There’s nothing wrong with learning to rebut the toxic, selfish thoughts that inevitably create toxic feelings of anger, sadness, anxiety, disgust and shame. Using positive, unselfish thoughts to create wellbeing is a necessary step toward eventually– whenever it serves our existence—becoming more and more skillful, as an outgrowth of meditation and other allied practices, in letting go of all mental images, memories, mental constructions, thoughts and feelings.

This experience of being nobody, going nowhere, has been a rare but thrilling and treasured outgrowth of my meditation, and continues to inspire me to do more and more of my daily practices.

The wellbeing that comes with unselfish thoughts is indeed to be desired, but that wellbeing is vastly different, in my journey, from what upsurges occasionally when I stumble into a state best described (though words cannot describe it) as emptiness, the empty-mindedness of every infant before it is taught to think in words, before it is subjected to the training and control of the world.

That emptiness, along with signlessness and aimlessness, whenever I stumble into it, creates a wealth of loving kindness, compassion, forgiveness, gratitude, joy and peace.

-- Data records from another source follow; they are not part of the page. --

(* ===== verification/RwMainSpec.v ===== *)
(** * The two counts of rw-bench

    [RwBench.rw_main] whole: badger and rocks are open together, the entries go to
    both, and both are counted; between the counts, the rocks store is closed while its
    iterator is live, which RocksDB does not allow.  While rocks runs, badger's transaction is open: what
    the rocks calls leave alone ([RocksCalls.v]) is what keeps it. *)

From S2P Require Import Prelude Rocks MemRocks Memory Files Rdbc Rdb RdbSpec Strconv Store StoreSpec StoreOpen IterSpec CheckpointSpec Float64 Populate PopulateSpec PopulateMain Scenario Libraries MemStores OtherStores RocksCalls RwBench BadgerSpec RwSpec.
From stdpp Require Import relations.
#[local] Open Scope Z_scope.

Section leaves.
Context `{RocksDB, Libc} (P : bytes → Prop).

Lemma leaves_count_loop fuel it n : leaves P (count_loop fuel it n).
Proof. revert n. induction fuel as [|fuel IH]; intros n; cbn [count_loop]; leaves. Qed.
#[local] Hint Resolve leaves_count_loop : leaves.

Lemma leaves_rocks_count fuel s rb : leaves P (rocks_count fuel s rb).
Proof. unfold rocks_count, check_error. leaves. Qed.
End leaves.

Section rw.
Context `{BadgerLaws, Libc}.
Context `{!RocksLaws, !OSLaws, !StoresLaws}.

(** ** badger *)

(** The loop visits every entry the iterator has before it. *)
Lemma wp_badger_loop fuel σ it db m l n (Q : Z → st → Prop) :
  badger_at (world σ) it db m (Some l) → (length l < fuel)%nat → 0 ≤ n → n + blen l < 2 ^ 63 →
  (∀ σ', badger_at (world σ') it db m (Some []) → Q (n + blen l) σ') →
  wp (badger_loop fuel it n) σ Q.
Proof.
  revert σ l n. induction fuel as [|fuel IH]; intros σ l n Hat Hf Hn Hl HQ; [lia|].
  cbn [badger_loop]. apply wp_bind. eapply wp_mono; [by apply law_badger_Valid|].
  intros v σ1 (-> & _ & Hat1). destruct l as [|e l].
  { rewrite bool_decide_eq_false_2 by (intros E; by apply E). apply wp_ret.
    specialize (HQ σ1 Hat1). unfold blen in HQ. simpl in HQ. by rewrite Z.add_0_r in HQ. }
  rewrite bool_decide_eq_true_2 by done. apply wp_bind.
  eapply wp_mono; [by apply law_badger_ItemKey|]. intros k σ2 (_ & Hat2).
  apply wp_bind. eapply wp_mono; [by eapply law_badger_Next|]. intros [] σ3 (_ & Hat3).
  assert (blen (e :: l) = 1 + blen l) as El by (unfold blen; simpl; lia).
  pose proof (blen_nonneg l). assert (wrap_s 64 (n + 1) = n + 1) as ->.
  { unfold wrap_s. change (64 - 1) with 63. rewrite Z.mod_small; lia. }
  apply (IH σ3 l); [exact Hat3|simpl in Hf; lia|lia|lia|].
  intros σ4 Hat4. replace (n + 1 + blen l) with (n + blen (e :: l)) by lia. by apply HQ.
Qed.

Lemma wp_badger_phase fuel σ db txn m us (Q : Z → st → Prop) :
  badger_tx σ txn db m us → let m' := apply_updates us m in
  (size m' < fuel)%nat → Z.of_nat (size m') < 2 ^ 63 →
  (∀ σ', Q (Z.of_nat (size m')) σ') →
  wp (badger_phase fuel db txn) σ Q.
Proof.
  intros Ht m' Hf Hs HQ. unfold m' in *. clear m'. unfold badger_phase. apply wp_bind.
  eapply wp_mono; [by eapply law_badger_Commit|]. intros err σ1 (-> & _ & Hm1).
  apply wp_bind, wp_ret, wp_bind. eapply wp_mono; [by eapply law_badger_reader|].
  intros txn' σ2 [_ Hr2]. apply wp_bind. eapply wp_mono; [by eapply law_badger_NewIterator|].
  intros it σ3 [_ Hat3]. apply wp_bind. eapply wp_mono; [by eapply law_badger_Rewind|].
  intros [] σ4 (_ & l & Hl & Hat4). apply is_scan_length in Hl. apply wp_bind.
  eapply wp_badger_loop; [exact Hat4|unfold blen in Hl; lia|lia|lia|].
  intros σ5 Hat5. rewrite Z.add_0_l, Hl. apply wp_bind.
  eapply wp_mono; [by eapply law_badger_Close|]. intros err' σ6 _. by apply wp_ret.
Qed.

(** ** The two stores together *)

Definition badger_path : bytes := bs "tmp/badger".

Lemma rw_siblings : siblings rocks_dir badger_path.
Proof.
  exists (bs "tmp"), (bs "rocks"), (bs "badger"). split; [done|]. split; [done|].
  unfold name. split_and!; (apply (bool_decide_unpack _); vm_compute; done) || done.
Qed.

(** What rw-bench keeps of badger while it works on the rocks store. *)
Definition beside (db : badger_DB) (m : gmap bytes bytes) (w : World) : Prop :=
  badger_dir db = badger_path ∧ badger_holds w db m.

Lemma rw_call db w w' :
  badger_dir db = badger_path → rocks_call (eq rocks_dir) w w' →
  rocks_call (λ d, siblings d (badger_dir db)) w w'.
Proof. intros E. apply rocks_call_mono. intros d <-. rewrite E. apply rw_siblings. Qed.

Lemma wp_open_rw_badger σ (Q : option badger_DB → st → Prop) :
  faultless (world σ) → unused (world σ) badger_path → badger_unused (world σ) badger_path →
  (∀ db σ', faultless (world σ') → (∀ d, unused (world σ) d → unused (world σ') d) →
     beside db ∅ (world σ') → Q (Some db) σ') →
  wp open_rw_badger σ Q.
Proof.
  intros Hf Hu Hb HQ. unfold open_rw_badger. cbv zeta.
  assert (NUL_free badger_path) as Hn by (apply (bool_decide_unpack _); vm_compute; done).
  pose proof (law_badger_RemoveAll (world σ) badger_path Hf Hn Hu Hb) as Hv.
  destruct (law_RemoveAll (world σ) badger_path Hf Hn Hu) as (w1 & E1 & Hst1 & _ & Hd1).
  rewrite E1 in Hv. cbn [snd] in Hv. assert (faultless w1) as Hf1 by (by eapply stable_faultless).
  destruct (law_MkdirAll w1 badger_path 511 Hf1) as (e & w2 & E2 & Hst2 & Hd2).
  apply (law_badger_MkdirAll _ _ 511) in Hv. rewrite E2 in Hv. cbn [snd] in Hv.
  apply wp_bind. eapply wp_engine; [exact E1|]. apply wp_bind, wp_ret.
  apply wp_bind. eapply wp_engine; [exact E2|]. apply wp_bind.
  eapply wp_mono; [by apply law_badger_Open|].
  intros [r err] σ1 (-> & Hs & db & -> & Hdir & Hm). apply wp_bind, wp_ret, wp_ret.
  apply HQ; [| |done].
  - eapply stable_faultless; [apply Hs|]. by eapply stable_faultless.
  - intros d Hd d' Hbelow. rewrite (ls_disk _ _ Hs). cbn [world on_world]. rewrite Hd2.
    destruct (Hd1 d') as [-> | ->]; [by apply Hd|done].
Qed.

(** The put loop of [rw_main] leaves the batch and the rocks store as they are. *)
Lemma filled_step numKeys valueSize σ σ' s h lw c cs rs :
  filled numKeys valueSize σ s h lw c cs rs → lib_step σ σ' →
  filled numKeys valueSize σ' s h lw c cs rs.
Proof.
  intros ((b & Hb & Hlw & Hc) & Hr & Hat & Hsh) [Ec Hg Hst _]. split_and!.
  - exists b. split; [done|]. split; [by eapply lookup_weaken|]. by rewrite Ec.
  - eapply store_rep_read; [exact Hr| |exact Hst]. split; [|exact Hg]. cbn. by rewrite Ec.
  - eapply Forall_impl; [exact Hat|]. intros. by eapply entry_at_gheap.
  - by eapply entries_show_gheap.
Qed.

Context (numKeys valueSize : Z).
Context (Hvs : 0 ≤ valueSize < 2 ^ 63) (Hkeys : 0 < key_bound numKeys).
Abbreviation update_of := (rw_update numKeys valueSize).
Abbreviation keys rs := (list_to_set (rw_key numKeys valueSize <$> rs) : gset bytes).

Lemma rw_updates_size rs :
  size (apply_updates (update_of <$> rs) ∅) = size (keys rs) ∧ (size (keys rs) ≤ length rs)%nat.
Proof.
  split.
  - rewrite <-size_dom. unfold rw_update. rewrite puts_dom, dom_empty_L. f_equal. set_solver.
  - rewrite <-(length_fmap (rw_key numKeys valueSize) rs). apply size_list_to_set_le.
Qed.

(** What [main] has before the first print: the batch of rocks, and the transaction of
    badger with the same updates. *)
Definition started (rs : list draw) (bdg : badger_DB) (txn : badger_Txn) (rocks rb : ptr)
    (σ : st) : Prop :=
  badger_dir bdg = badger_path ∧ badger_tx σ txn bdg ∅ (update_of <$> rs) ∧
  ∃ h lw c cs, rb = PG lw ∧ filled numKeys valueSize σ rocks h lw c cs rs.

Lemma wpf_rw_start σ rs :
  faultless (world σ) → unused (world σ) rocks_dir → unused (world σ) badger_path →
  badger_unused (world σ) badger_path → Forall draw_ok rs →
  wpf (rw_start numKeys valueSize rs) σ
    (λ '(bdg, txn, rocks, rb) σ', accepts Badger (update_of <$> rs) = true ∧
       started rs bdg txn rocks rb σ')
    (stops_if_refused (accepts Badger) (update_of <$> rs)).
Proof.
  intros Hf Hur Hub Hb Hrs. unfold rw_start.
  apply wpf_bind, wp_open_rw_badger; [done..|]. intros db σ1 Hf1 Hu1 Hbes1.
  apply wpf_bind, (wp_open_rw_rocks (beside db ∅)); [done|by apply Hu1|done| | | |].
  { intros w [Hdir Hm]. split; [done|]. apply law_badger_keep_RemoveAll; [|done].
    rewrite Hdir. apply rw_siblings. }
  { intros w perm [Hdir Hm]. split; [done|]. apply law_badger_keep_MkdirAll; [|done].
    rewrite Hdir. apply rw_siblings. }
  { intros w w' Hcall [Hdir Hm]. split; [done|]. eapply law_badger_keep_call; [|done].
    by apply rw_call. }
  intros s h σ2 Hr2 [Hdir Hm2]. apply wpf_bind.
  eapply wp_mono; [apply (wp_create numKeys valueSize Hvs Hkeys σ2 s h rs (λ rb es σ', ∃ lw c cs,
    rb = PG lw ∧ es = ((λ c, PG (c_e c)) <$> cs) ∧ filled numKeys valueSize σ' s h lw c cs rs ∧
    world σ' = world σ2)); [done|done|]|].
  { intros σ3 lw c cs Ew Hfill. by exists lw, c, cs. }
  intros es σ3 Hcr. apply wpf_bind. eapply wp_mono; [exact Hcr|].
  intros rb σ4 (lw & c & cs & -> & -> & Hfill & Ew). apply wpf_bind, wp_ret, wpf_bind.
  eapply wp_mono; [apply law_badger_NewTransaction; by rewrite Ew|]. intros txn σ5 [Hs5 Ht5].
  eapply filled_step in Hfill; [|exact Hs5]. pose proof Hfill as (_ & _ & Hat & Hsh).
  apply wpf_bind_stop. eapply (wp_put_badger valueSize (rw_key numKeys valueSize)
    (λ r, rand_Read r valueSize)); [exact Ht5|by split|].
  intros σ6 Hacc Hs6 Ht6. apply wpf_wp, wp_ret. split; [exact Hacc|]. split; [exact Hdir|].
  split; [exact Ht6|]. exists h, lw, c, cs. split; [done|]. by eapply filled_step.
Qed.

(** The count of rocks, and what comes after it. *)
Lemma wp_rw_count fuel σ rs bdg txn rocks rb :
  started rs bdg txn rocks rb σ → Forall draw_ok rs → blen rs < 2 ^ 63 → (length rs < fuel)%nat →
  wp (rocks_count fuel rocks rb) σ (λ count σ', count = Z.of_nat (size (keys rs)) ∧
    rocks_end rocks rb σ' = Fault (Undefined "DB::~DB") ∧
    badger_tx σ' txn bdg ∅ (update_of <$> rs)).
Proof.
  intros (Hdir & Ht & h & lw & c & cs & -> & Hfill) Hrs Hlen Hfuel.
  eapply (wp_leaves (λ d, siblings d (badger_dir bdg))); [apply leaves_rocks_count|].
  eapply wp_rocks_count_filled; [done..|]. intros σ' Hend Haside.
  split_and!; [done|exact Hend|by eapply law_badger_tx_keep].
Qed.

(** C17: the two stores of rw-bench, opened and used together, whatever the two
    directories held.  If badger cannot take all the entries in one transaction, the
    program stops in [y.Check].  Otherwise it runs without a fault up to the first
    number of unique keys it prints, which is the number of distinct keys among the
    entries.  The [rocks.Close] that follows is called while the iterator of the count
    is live, which RocksDB does not allow: nothing is promised of the program from
    there on.  If it gets through with badger's transaction as it was, the phase of
    badger runs without a fault and prints the same number. *)
Theorem rw_main_counts_agree fuel σ rs :
  faultless (world σ) → unused (world σ) rocks_dir → unused (world σ) badger_path →
  badger_unused (world σ) badger_path →
  Forall draw_ok rs → blen rs < 2 ^ 63 → (length rs < fuel)%nat →
  let accepted := accepts Badger (update_of <$> rs) in
  wpf ('(bdg, txn, rocks, rb) ← rw_start numKeys valueSize rs;
       count ← rocks_count fuel rocks rb;
       mret (bdg, txn, rocks, rb, count)) σ
    (λ '(bdg, txn, rocks, rb, count) σ1, accepted = true ∧ count = Z.of_nat (size (keys rs)) ∧
       rocks_end rocks rb σ1 = Fault (Undefined "DB::~DB") ∧
       ∀ σ2, (∀ m us, badger_tx σ1 txn bdg m us → badger_tx σ2 txn bdg m us) →
         wp (badger_phase fuel bdg txn) σ2 (λ bcount _, bcount = count))
    (λ e, accepted = false ∧ e = Fatal "y.Check") ∧
  rw_main numKeys valueSize fuel rs σ =
    Fault (if accepted then Undefined "DB::~DB" else Fatal "y.Check").
Proof.
  intros Hf Hur Hub Hb Hrs Hlen Hfuel accepted. destruct (rw_updates_size rs) as [Esz Hsz].
  pose proof (wpf_rw_start σ rs Hf Hur Hub Hb Hrs) as Hs. split.
  - apply wpf_bind_stop. eapply wpf_mono; [exact Hs|]. intros [[[bdg txn] rocks] rb] σ0 [Hacc Hst].
    apply wpf_bind. eapply wp_mono; [by eapply wp_rw_count|].
    intros count σ1 (-> & Hend & Ht). apply wpf_wp, wp_ret. split_and!; [done|done|done|].
    intros σ2 Hkeep. apply Hkeep in Ht.
    eapply wp_badger_phase; [exact Ht|rewrite Esz; lia|rewrite Esz; unfold blen in Hlen; lia|].
    intros σ3. by rewrite Esz.
  - unfold rw_main. unfold wpf in Hs. unfold mbind at 1, M_bind at 1.
    destruct (rw_start _ _ _ _) as [[[[bdg txn] rocks] rb] σ0|e]; [|by destruct Hs as [Ha ->]; fold accepted in Ha; rewrite Ha].
    destruct Hs as [Ha Hst]. fold accepted in Ha. rewrite Ha.
    eapply fault_of_wp; [by eapply (wp_rw_count fuel)|]. intros count σ1 (_ & Hend & _).
    by apply bind_fault.
Qed.
End rw.

(** Three entries, two of the same key. *)
Lemma rw_main_counts_agree_witness :
  let rs := [demo_draw 7; demo_draw 8; demo_draw 10000007] in
  wp ('(bdg, txn, rocks, rb) ← rw_start 1 4 rs;
      count ← rocks_count 10 rocks rb;
      mret (bdg, txn, rocks, rb, count)) sigma0
    (λ '(_, _, _, _, count) _, count =
       Z.of_nat (size (list_to_set (rw_key 1 4 <$> rs) : gset bytes))) ∧
  size (list_to_set (rw_key 1 4 <$> rs) : gset bytes) = 2%nat ∧
  rw_main 1 4 10 rs sigma0 = Fault (Undefined "DB::~DB").
Proof.
  intros rs. destruct (rw_main_counts_agree 1 4 ltac:(lia) ltac:(done) 10 sigma0 rs) as [Hw Hm];
    [done|by intros d _|by intros d _|done|repeat constructor; apply demo_draw_ok; lia|done
    |simpl; lia|].
  split_and!; [|by vm_compute|exact Hm].
  eapply wp_mono; [eapply wpf_returns; [exact Hw|]|].
  - by intros e [E _].
  - by intros [[[[bdg txn] rocks] rb] count] σ' (_ & Hc & _).
Defined.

All this came into my mind yesterday while meditating, letting go of an occasional thought-smidgen of egoic pride that I, Neil R. Selden!, am able at this late age to sit thirty and more minutes in a full-lotus. Extricating my legs from that prideful lotus posture– not without the usual jump of pain– my eye lit on my left foot, the toes seeming to move of themselves, as if playing at the behest of some mysterious force. The infinite infant within me suddenly knew a miraculous pure awareness and joy, the joy of watching the wiggle of one’s toes.